US stocks fell sharply on Wednesday and the dollar rose as investors awaited both the outcome of the US midterm elections and key consumer price data that could influence the Federal Reserve’s interest rate policy. The deal for major cryptocurrency exchange FTX fell late in the session as larger rival Binance said it was pulling out, news that raised concerns about the sector’s stability.
Stocks in Europe and Wall Street fell after the outcome of midterm elections remained unclear as a better-than-expected showing by Democrats muddied the outlook for spending and financial regulation. “After several days of positive market activity, the fact that there is uncertainty about the outcome of the midterm elections today is causing it to decline,” said Michael Arone, chief investment strategist at State Street Global Advisors in Boston.
“Markets need certainty, they don’t have it yet.” Stock markets have performed better under a divided government.
According to data analyzed since 1932 by RBC Capital Markets, the average annual return of the S&P 500 was 14% in a divided Congress and 13% in a Republican-controlled Congress under a Democratic president. That compares to 10% when Democrats controlled both the presidency and Congress. “The market is going to get what it wants: it’s going to get a divided government. That means the shutdown is going to be the agenda for the next two years,” said Anthony Saglimbene, chief market strategist at Ameriprise Financial in Troy, Michigan.
“It doesn’t change costs dramatically, but it also prevents any material increase in costs,” he said. On Wall Street, the Dow Jones Industrial Average was down 1.95%, the S&P 500 was down 2.08% and the Nasdaq Composite was down 2.48%.
MSCI’s broadest global index fell 1.64% and the pan-European STOXX 600 fell 0.30%. Stocks rose overnight in Asia after election results came in. Walt Disney Co fell 13.16%, its biggest one-day decline in 21 years, after reporting a costly entertainment loss from its broadcast to video, while Meta Platforms Inc. gained 5.18% after the Facebook parent said it would cut 13% of its workforce.
Investors cheered Meta’s decision to cut costs, but a weak ad market points to a tough economic outlook for the company as the Fed steps up efforts to tame inflation. Data on the US consumer price index (CPI) is due on Thursday, and economists polled by Reuters expect both the monthly and annual numbers to fall to 0.5% and 6.5% respectively in October.

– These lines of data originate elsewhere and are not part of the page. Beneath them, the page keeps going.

(* ===== verification/WorkflowSpec.v ===== *)
(** * What a verified history is

    A declarative account of a workflow history: the columns of a step in each state of
    each kind, the partition of the steps into batches, the inbox, and the projections.
    The one-pass verification of [WorkflowHistory] accepts exactly these histories. *)

From stdpp Require Import base numbers list option strings sorting gmap.
From S2P Require Import Prelude Text ErrorCodes Duration RetryPolicy WorkflowTypes Sql WorkflowDb WorkflowRuns WorkflowSteps WorkflowHistory.

Local Open Scope Z_scope.

#[global] Opaque failure_json.

(** ** Steps by state *)

Definition safe (z : Z) : Prop := Z.abs z ≤ WORKFLOW_MAX_SAFE_INTEGER.

(** The nullable columns of a step: the two tokens, output, error and its code,
    completion, due time, retry delay and cancellation. *)
Definition columns (s : Step) :=
  (s.(s_run_token), s.(s_step_token), s.(s_output), s.(s_error_json), s.(s_error_code),
   s.(completed_at_ms), s.(due_at_ms), s.(retry_delay_ms), s.(cancelled_at_ms)).

Definition untried (s : Step) : Prop :=
  s.(attempt) = 0 ∧ s.(attempt_started_at_ms) = None ∧ s.(attempt_deadline_at_ms) = None.
Definition tried (c : WorkflowStepConfig) (s : Step) : Prop :=
  1 ≤ s.(attempt) ≤ c.(retries).(limit) + 1 ∧
  ∃ t, s.(attempt_started_at_ms) = Some t ∧ s.(attempt_deadline_at_ms) = Some (t + c.(timeout)) ∧
       safe t ∧ safe (t + c.(timeout)).

Section spec.
Context `{Codec}.

Definition do_norm (i : InstanceRow) (c : WorkflowStepConfig) (s : Step) : Prop :=
  let now := s.(s_updated_at_ms) in
  s.(event_buffer_ceiling) = None ∧ s.(consumed_event_seq) = None ∧
  match s.(s_state) with
  | SPending =>
      columns s = (None, None, None, None, None, None, None, None, None) ∧ (untried s ∨ tried c s)
  | SRunning =>
      tried c s ∧ ∃ r t, columns s = (Some r, Some t, None, None, None, None, None, None, None) ∧
      owns i (Some r)
  | SDelayPending =>
      tried c s ∧ c.(retries).(delay) = None ∧
      columns s = (None, None, None, Some failure_json, Some WorkflowStepTimeout, None, None, None, None)
  | SRetryWait =>
      tried c s ∧ s.(attempt) ≤ c.(retries).(limit) ∧
      ∃ e d, columns s = (None, None, None, Some failure_json, Some e, None, Some (now + d), Some d, None) ∧
        safe (now + d) ∧ (e = WorkflowExecutionFailed ∨ e = WorkflowStepTimeout) ∧
        (is_Some c.(retries).(delay) → delay_after c.(retries) s.(attempt) = Ok d)
  | SComplete =>
      tried c s ∧ is_some_and (λ d, now < d) s.(attempt_deadline_at_ms) ∧
      ∃ v, columns s = (None, None, Some (OutValue v), None, None, Some now, None, None, None) ∧
        valid_value v = true
  | SFailed =>
      tried c s ∧ ∃ e, columns s = (None, None, None, Some failure_json, Some e, Some now, None, None, None) ∧
        e ∈ terminal_codes
  | SCancelled =>
      (untried s ∨ tried c s) ∧ columns s = (None, None, None, None, None, None, None, None, Some now)
  | SWaiting => False
  end.

(** The absolute deadline of a wait. *)
Definition expected (s : Step) : Z :=
  match s.(descriptor).(config) with
  | CDo _ => 0
  | CSleep duration => s.(started_at_ms) + duration
  | CSleepUntil timestamp => timestamp
  | CWaitEvent _ timeout_ms => s.(started_at_ms) + timeout_ms
  end.

Definition sleep_norm (s : Step) : Prop :=
  let now := s.(s_updated_at_ms) in
  s.(event_buffer_ceiling) = None ∧ s.(consumed_event_seq) = None ∧
  match s.(s_state) with
  | SWaiting => columns s = (None, None, None, None, None, None, Some (expected s), None, None)
  | SComplete => expected s ≤ now ∧ columns s = (None, None, None, None, None, Some now, None, None, None)
  | SCancelled => columns s = (None, None, None, None, None, None, None, None, Some now)
  | _ => False
  end.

Many in the market believe the U.S. central bank could cut its target lending rate if the data shows a slowdown in inflation, but others see that, as Fed Chairman Jerome Powell indicated last week, it will be “long-term.” higher”. “Obviously investors are hoping that the pace of inflation is going to start to change, and if that doesn’t happen, I think that’s going to cause additional volatility in the markets,” Arone said.
Federal fund futures show that the Fed’s target rate will reach 5.096% next June, indicating that policymakers will need to raise rates by more than 125 basis points from the current range of 3.75-4.0%. Bitcoin, the largest cryptocurrency by market cap, fell 13.42% to $16,061.00, which was last seen in November 2020.

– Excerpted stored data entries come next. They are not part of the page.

(** A suspended instance stays without pending work. *)
Lemma waiting_replaced w o s n :
  history_ok w → w.(steps) !! o = Some s → step_transition w.(row) w.(steps) s n → w.(row).(state) = WWaiting →
  Forall (λ s, s.(s_state) ≠ SPending ∧ s.(s_state) ≠ SDelayPending) (<[o := n]> w.(steps)).
Proof.
  intros Hh Ho Htr Hw. pose proof (h_waiting _ Hh Hw) as Hp. apply insert_Forall; [done|].
  destruct (Forall_lookup_1 _ _ _ _ Hp Ho) as [Hp1 Hp2]. unfold step_transition, owns in Htr.
  split; intros E; rewrite E in Htr; destruct (s_state s); try done.
  - destruct Htr as [[? _] _]. congruence.
  - destruct Htr as (_ & _ & [? _]). congruence.
Qed.

Lemma history_row_indep w i :
  i.(state) = w.(row).(state) → i.(run) = w.(row).(run) → i.(next_event_seq) = w.(row).(next_event_seq) →
  ∀ pre s, step_ok w.(row) pre s → step_ok i pre s.
Proof.
  intros Hst Hr Hq pre s (Hg & Hn & Hf). split_and!; try done.
  - unfold graph_ok in *. by rewrite Hq.
  - eapply step_norm_owner; [done|]. intros E. destruct (norm_running _ _ Hn E) as [[? ?] _].
    split; congruence.
Qed.

Lemma replace_rollback ss o s n :
  ss !! o = Some s → n.(descriptor) = s.(descriptor) →
  Exists (λ s, s.(descriptor).(rollback_step) = true) (<[o := n]> ss) →
  Exists (λ s, s.(descriptor).(rollback_step) = true) ss.
Proof.
  intros Ho Hd. rewrite !Exists_exists. intros (q & [k Hk]%list_elem_of_lookup & Hq).
  destruct (decide (k = o)) as [->|Hne].
  - rewrite list_lookup_insert_eq in Hk by by eapply lookup_lt_Some. simplify_eq. exists s.
    split; [by eapply list_elem_of_lookup_2|congruence].
  - rewrite list_lookup_insert_ne in Hk by done. exists q. split; [by eapply list_elem_of_lookup_2|done].
Qed.

(** The replacement of a step by a later normal one keeps the history, up to the inbox. *)
Lemma replace_keeps bump o s n es w w' :
  wf_ok w → w.(steps) !! o = Some s → later s n → step_check n → step_norm w.(row) n →
  step_transition w.(row) w.(steps) s n → takes w.(steps) s n → bump = 0 →
  accounted bump w (<[o := n]> w.(steps)) es w' →
  events_ok w' → wf_ok w'.
Proof.
  intros Hok Ho Hl Hchk Hn Htr Htk -> Hacc Hev. pose proof Hok as [Hc Hsc Hu Hh].
  pose proof Hl as (Hd & _ & _). pose proof Hacc as (Hw' & _ & Hlive).
  eapply account_keeps; try done.
  - by apply insert_Forall.
  - apply insert_Forall; [done|]. rewrite Hd. by apply (Forall_lookup_1 _ _ _ _ Hu Ho).
  - intros k q Hk. subst w'. cbn. eapply (history_row_indep w); [done..|cbn; lia|].
    eapply replace_step_ok; try done. apply Hh.
  - rewrite length_insert, (h_closed _ Hh). by eapply later_end, later_insert.
  - intros Hst. by eapply waiting_replaced.
  - intros _. apply (h_activated _ Hh). left. intros E. by rewrite E in Ho.
  - intros Hx. apply (replace_rollback _ _ s) in Hx; [|done..].
    destruct (h_rollback _ Hh Hx) as [?|E]; [done|]. by rewrite E in Hlive.
Qed.

Lemma step_keeps o s f w w' :
  wf_ok w → w.(steps) !! o = Some s → step_change s f → update_step o f w = Some w' → wf_ok w'.
Proof.
  intros Hok Ho Hch Hup. destruct (update_step_Some _ _ _ _ _ Ho Hup) as [(Hchk & Hat & Htr & Hw) [_ Hacc]].
  destruct (change_keeps_row _ _ Hch) as (Hd & Hceil & Hcons & _). pose proof (ok_history _ Hok) as Hh.
  assert (Hn : step_norm (row w) s) by apply (h_steps _ Hh _ _ Ho).
  assert (Ht : taken (f s) = taken s) by (unfold taken; by rewrite Hcons).
  eapply (replace_keeps 0 o s (f s)); try done.
  - split_and!; try done. intros E. by rewrite (transition_unsettled _ _ _ _ Htr) in E.
  - by apply change_norm.
  - by left.
  - destruct Hacc as (-> & _). destruct (h_events _ Hh) as (? & ? & ?). unfold events_ok. cbn.
    rewrite (consumed_insert _ _ s) by done. unfold event_fits in *. cbn. by rewrite Z.add_0_r.
Qed.

(** ** Events *)

(** The projection of a previous statement does not matter to the next one. *)
Lemma account_account bump w w1 w' es :
  account 0 w = Some w1 → account bump {| w1 with events := es |} = Some w' →
  account bump {| w with events := es |} = Some w'.
Proof.
  intros (-> & _)%account_Some. unfold account, update_instance. cbn. rewrite Z.add_0_r.
  case_decide as H1; [|done]. intros [= <-].
  rewrite decide_True; [done|]. exact H1.
Qed.

(** What the settlement guard says of the event a wait takes. *)
Lemma consumed_event w s e now :
  s.(s_state) = SWaiting → s_kind s = KWaitEvent → wait_ok w s (set_event_consumed e now s) →
  ∃ e', e' ∈ w.(events) ∧ e'.(event_seq) = e.(event_seq) ∧ eligible s e' ∧
        Forall (λ q, q.(consumed_event_seq) ≠ Some e.(event_seq)) w.(steps) ∧
        e'.(e_type) = e.(e_type) ∧ e'.(accepted_at_ms) = e.(accepted_at_ms).
Proof.
  intros Hst Hk Hw. specialize (Hw Hst). cbn in Hw. rewrite Hk in Hw.
  apply Exists_exists in Hw as (e' & Hin & [= Hq] & Hel & _ & Hf & [= Hty _ Hacc]). exists e'.
  split_and!; try done. by rewrite Hq.
Qed.

Lemma consumed_norm i t d s e now :
  s.(descriptor).(config) = CWaitEvent t d → step_norm i s → s.(s_state) = SWaiting → safe now →
  e.(e_type) = t → 1 ≤ e.(event_seq) → eligible s e →
  is_ok (canonical_wire {| event_type := e.(e_type); payload_base64 := e.(e_payload);
                           timestamp_ms := e.(accepted_at_ms) |}) = true →
  step_norm i (set_event_consumed e now s).
Proof.
  intros Hc (Hs & Hu & Hn) Hst Hnow Ht Hq Hel Hok. unfold step_norm. cbn. rewrite Hc in Hn |- *.
  destruct Hn as (? & ? & Hn). split_and!; try done. destruct Hn as (c & Hceil & Hc0 & Hn).
  rewrite Hst in Hn. destruct Hn as [Hcol _]. injection Hcol as Hr Htk Ho He He' Hco Hd Hrd Hcan.
  exists c. split; [done|]. split; [done|]. cbn. eexists _, _. split.
  { unfold columns. cbn. by rewrite Hr, Htk, He, He', Hrd, Hcan. }
  split_and!; try done. unfold eligible in Hel. rewrite Hc, Hd, Hceil in Hel. by destruct Hel as [_ Hel].
Qed.

Lemma increasing_Forall x l : increasing (x :: l) → Forall (λ y, x < y) l.
Proof.
  revert x. induction l as [|y l IH]; intros x Hl; [constructor|]. destruct Hl as [Hxy Hl].
  constructor; [done|]. eapply Forall_impl; [by apply IH|]. cbn. lia.
Qed.
Lemma increasing_intro x l : Forall (λ y, x < y) l → increasing l → increasing (x :: l).
Proof. destruct l as [|y l]; [done|]. intros Hx Hl. split; [by inversion Hx|done]. Qed.
Lemma increasing_tail x l : increasing (x :: l) → increasing l.
Proof. destruct l; [done|]. by intros [_ ?]. Qed.
Lemma increasing_filter (P : Event → Prop) `{!∀ e, Decision (P e)} x es :
  increasing (x :: (event_seq <$> es)) → increasing (x :: (event_seq <$> filter P es)).
Proof.
  revert x. induction es as [|e es IH]; intros x Hl; [done|]. rewrite filter_cons.
  pose proof (increasing_Forall _ _ Hl) as Hx. pose proof (increasing_tail _ _ Hl) as Hl'.
  case_decide.
  - destruct Hl as [? ?]. split; [done|]. by apply IH.
  - apply IH. apply increasing_intro; [|by apply increasing_tail in Hl']. by inversion Hx.
Qed.

Lemma consume_events w o s n x es' w' :
  history_ok w → w.(steps) !! o = Some s → taken s = [] → taken n = [x] →
  Exists (λ e, e.(event_seq) = x) w.(events) → es' = filter (λ e, e.(event_seq) ≠ x) w.(events) →
  w'.(row).(next_event_seq) = w.(row).(next_event_seq) → w'.(steps) = <[o := n]> w.(steps) → w'.(events) = es' →
  events_ok w'.
Proof.
  intros Hh Ho Hts Htn Hex -> Hq Hss Hes. destruct (h_events _ Hh) as (Hinc & Hfit & Hcon).
  assert (Hc : ∀ y, y ∈ consumed_of w'.(steps) → y ∈ consumed_of w.(steps) ∨ y = x).
  { intros y (k & q & Hk & Hy)%consumed_elem. rewrite Hss in Hk. destruct (decide (k = o)) as [->|Hne].
    - rewrite list_lookup_insert_eq in Hk by by eapply lookup_lt_Some. simplify_eq. rewrite Htn in Hy.
      right. by apply list_elem_of_singleton in Hy.
    - rewrite list_lookup_insert_ne in Hk by done. left. apply consumed_elem. eauto. }
  apply Exists_exists in Hex as (e & He & <-). rewrite Forall_forall in Hfit. rewrite Forall_forall in Hcon. unfold events_ok. rewrite Hes, Hq.
  split_and!.
  - by apply increasing_filter.
  - apply Forall_forall. intros e' [Hne He']%list_elem_of_filter.
    destruct (Hfit e' He') as (? & ? & ? & Hni & ? & ?). split_and!; try done; [by rewrite Hq|].
    by intros [?|?]%Hc.
  - apply Forall_forall. intros y [Hy| ->]%Hc; [by apply Hcon|]. by apply Hfit.
Qed.

Lemma consume_keeps o s t d e now w w1 w' :
  wf_ok w → w.(steps) !! o = Some s → s.(descriptor).(config) = CWaitEvent t d → s.(s_state) = SWaiting →
  safe now → e.(e_type) = t →
  is_ok (canonical_wire {| event_type := e.(e_type); payload_base64 := e.(e_payload);
                           timestamp_ms := e.(accepted_at_ms) |}) = true →
  update_step o (set_event_consumed e now) w = Some w1 → delete_event e.(event_seq) w1 = Some w' → wf_ok w'.
Proof.
  intros Hok Ho Hc Hst Hnow Ht Hwire Hup Hdel. pose proof (ok_history _ Hok) as Hh.
  assert (Hk : s_kind s = KWaitEvent) by (unfold s_kind; by rewrite Hc).
  destruct (update_step_Some _ _ _ _ _ Ho Hup) as [(Hchk & Hat & Htr & Hw) [Hacc Hacc']].
  destruct (consumed_event _ _ _ _ Hst Hk Hw) as (e' & He' & Hq & Hel & Hfree & Hty & Hac).
  assert (Hn : step_norm (row w) s) by apply (h_steps _ Hh _ _ Ho).
  assert (Hev1 : w1.(events) = w.(events)) by by destruct Hacc' as (-> & _).
  assert (Hts : taken s = []).
  { unfold taken. destruct Hn as (_ & _ & Hn). rewrite Hc in Hn. destruct Hn as (_ & _ & c & _ & _ & Hn).
    rewrite Hst in Hn. by destruct Hn as [_ ->]. }
  assert (Hex : Exists (λ e0, event_seq e0 = event_seq e) w.(events)) by (apply Exists_exists; eauto).
  unfold delete_event in Hdel. rewrite Hev1, decide_True in Hdel by done. case_decide; [|done].
  eapply (account_account 0 _ w1) in Hdel; [|exact Hacc]. apply account_Some in Hdel. cbn in Hdel.
  eapply (replace_keeps 0 o s (set_event_consumed e now s)); try done.
  - eapply consumed_norm; try done.
    + destruct (h_events _ Hh) as (Hinc & _). apply increasing_Forall in Hinc. rewrite Forall_fmap, Forall_forall in Hinc.
      specialize (Hinc e' He'). cbn in Hinc. lia.
    + unfold eligible in *. rewrite Hc in *. by rewrite <-Hty, <-Hq, <-Hac.
  - right. split; [done|]. exists (event_seq e). split; [done|]. intros q Hin.
    rewrite Forall_forall in Hfree. specialize (Hfree q Hin). unfold taken.
    destruct (consumed_event_seq q) as [y|]; cbn; [rewrite list_elem_of_singleton; congruence|apply not_elem_of_nil].
  - destruct Hdel as (-> & _). eapply (consume_events w o s (set_event_consumed e now s) (event_seq e)); try done.
    cbn. lia.
Qed.

Lemma increasing_snoc x l y : increasing (x :: l) → Forall (λ z, z < y) (x :: l) → increasing (x :: l ++ [y]).
Proof.
  revert x. induction l as [|z l IH]; intros x Hl Hy.
  - cbn. by inversion_clear Hy.
  - destruct Hl as [Hxz Hl]. cbn [app]. split; [done|]. apply IH; [done|]. by inversion_clear Hy.
Qed.

Lemma event_keeps e w w' :
  wf_ok w → safe e.(accepted_at_ms) → validate_workflow_event_type e.(e_type) = Ok () →
  valid_value e.(e_payload) = true → insert_event e w = Some w' → wf_ok w'.
Proof.
  intros Hok Hs Ht Hv Hin. pose proof Hok as [Hc Hsc Hu Hh]. unfold insert_event in Hin. case_decide as He; [|done].
  destruct He as (Hq & _ & _ & Hb & _ & _ & Hl & Hseq & _).
  apply account_Some in Hin as Hacc. cbn in Hacc. pose proof Hacc as (-> & _ & Hlive). cbn in Hlive.
  destruct (h_events _ Hh) as (Hinc & Hfit & Hcon).
  eapply account_keeps; try done; try apply Hh; cbn.
  - intros k s Hk. destruct (h_steps _ Hh k s Hk) as (Hg & Hn & Hf). split_and!; try done.
    destruct Hg as (? & ? & ? & ? & ? & ? & ? & Hceil). split_and!; try done. cbn.
    destruct (event_buffer_ceiling s); [|done]. cbn in *. lia.
  - unfold events_ok. cbn. rewrite fmap_app. split_and!.
    + apply increasing_snoc; [done|]. constructor; [lia|]. rewrite Forall_fmap.
      eapply Forall_impl; [exact Hfit|]. intros e' (_ & _ & ? & _). cbn. lia.
    + apply Forall_app. split.
      * eapply Forall_impl; [exact Hfit|]. intros e' (? & ? & ? & ? & ? & ?). split_and!; try done. cbn. lia.
      * apply Forall_singleton. split_and!; try done; [cbn; lia| |unfold WORKFLOW_EVENT_BYTES; lia].
        rewrite Forall_forall in Hcon. intros Hx%Hcon. lia.
    + eapply Forall_impl; [exact Hcon|]. cbn. lia.
  - intros ?. apply (h_activated _ Hh). auto.
  - intros Hx. destruct (h_rollback _ Hh Hx) as [?|E]; [done|]. by rewrite E in Hlive.
Qed.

The euro fell 0.59% to $1.0013, down from $1.0096 overnight, its highest level since September 13. The yen was up 0.45% against the dollar at 146.36, after weakening overnight to 145.17, its lowest level against the Japanese currency. this month
The yield on 10-year Treasury notes decreased by 3.1 basis points and amounted to 4.097%. Oil prices fell after industry data showed U.S. crude stockpiles rose more than expected and worries that a surge in COVID-19 cases in top importer China will hurt demand for the fuel.
U.S. crude futures were down $3.08 at $85.83 a barrel, while Brent crude futures were down $2.71 at $92.65. Gold prices fell after the dollar rose by millions in more than a month.
U.S. gold futures were down 0.1% at $1,713.70.
(This story has not been edited by Devdiscourse staff and is automatically generated from a syndicated feed.)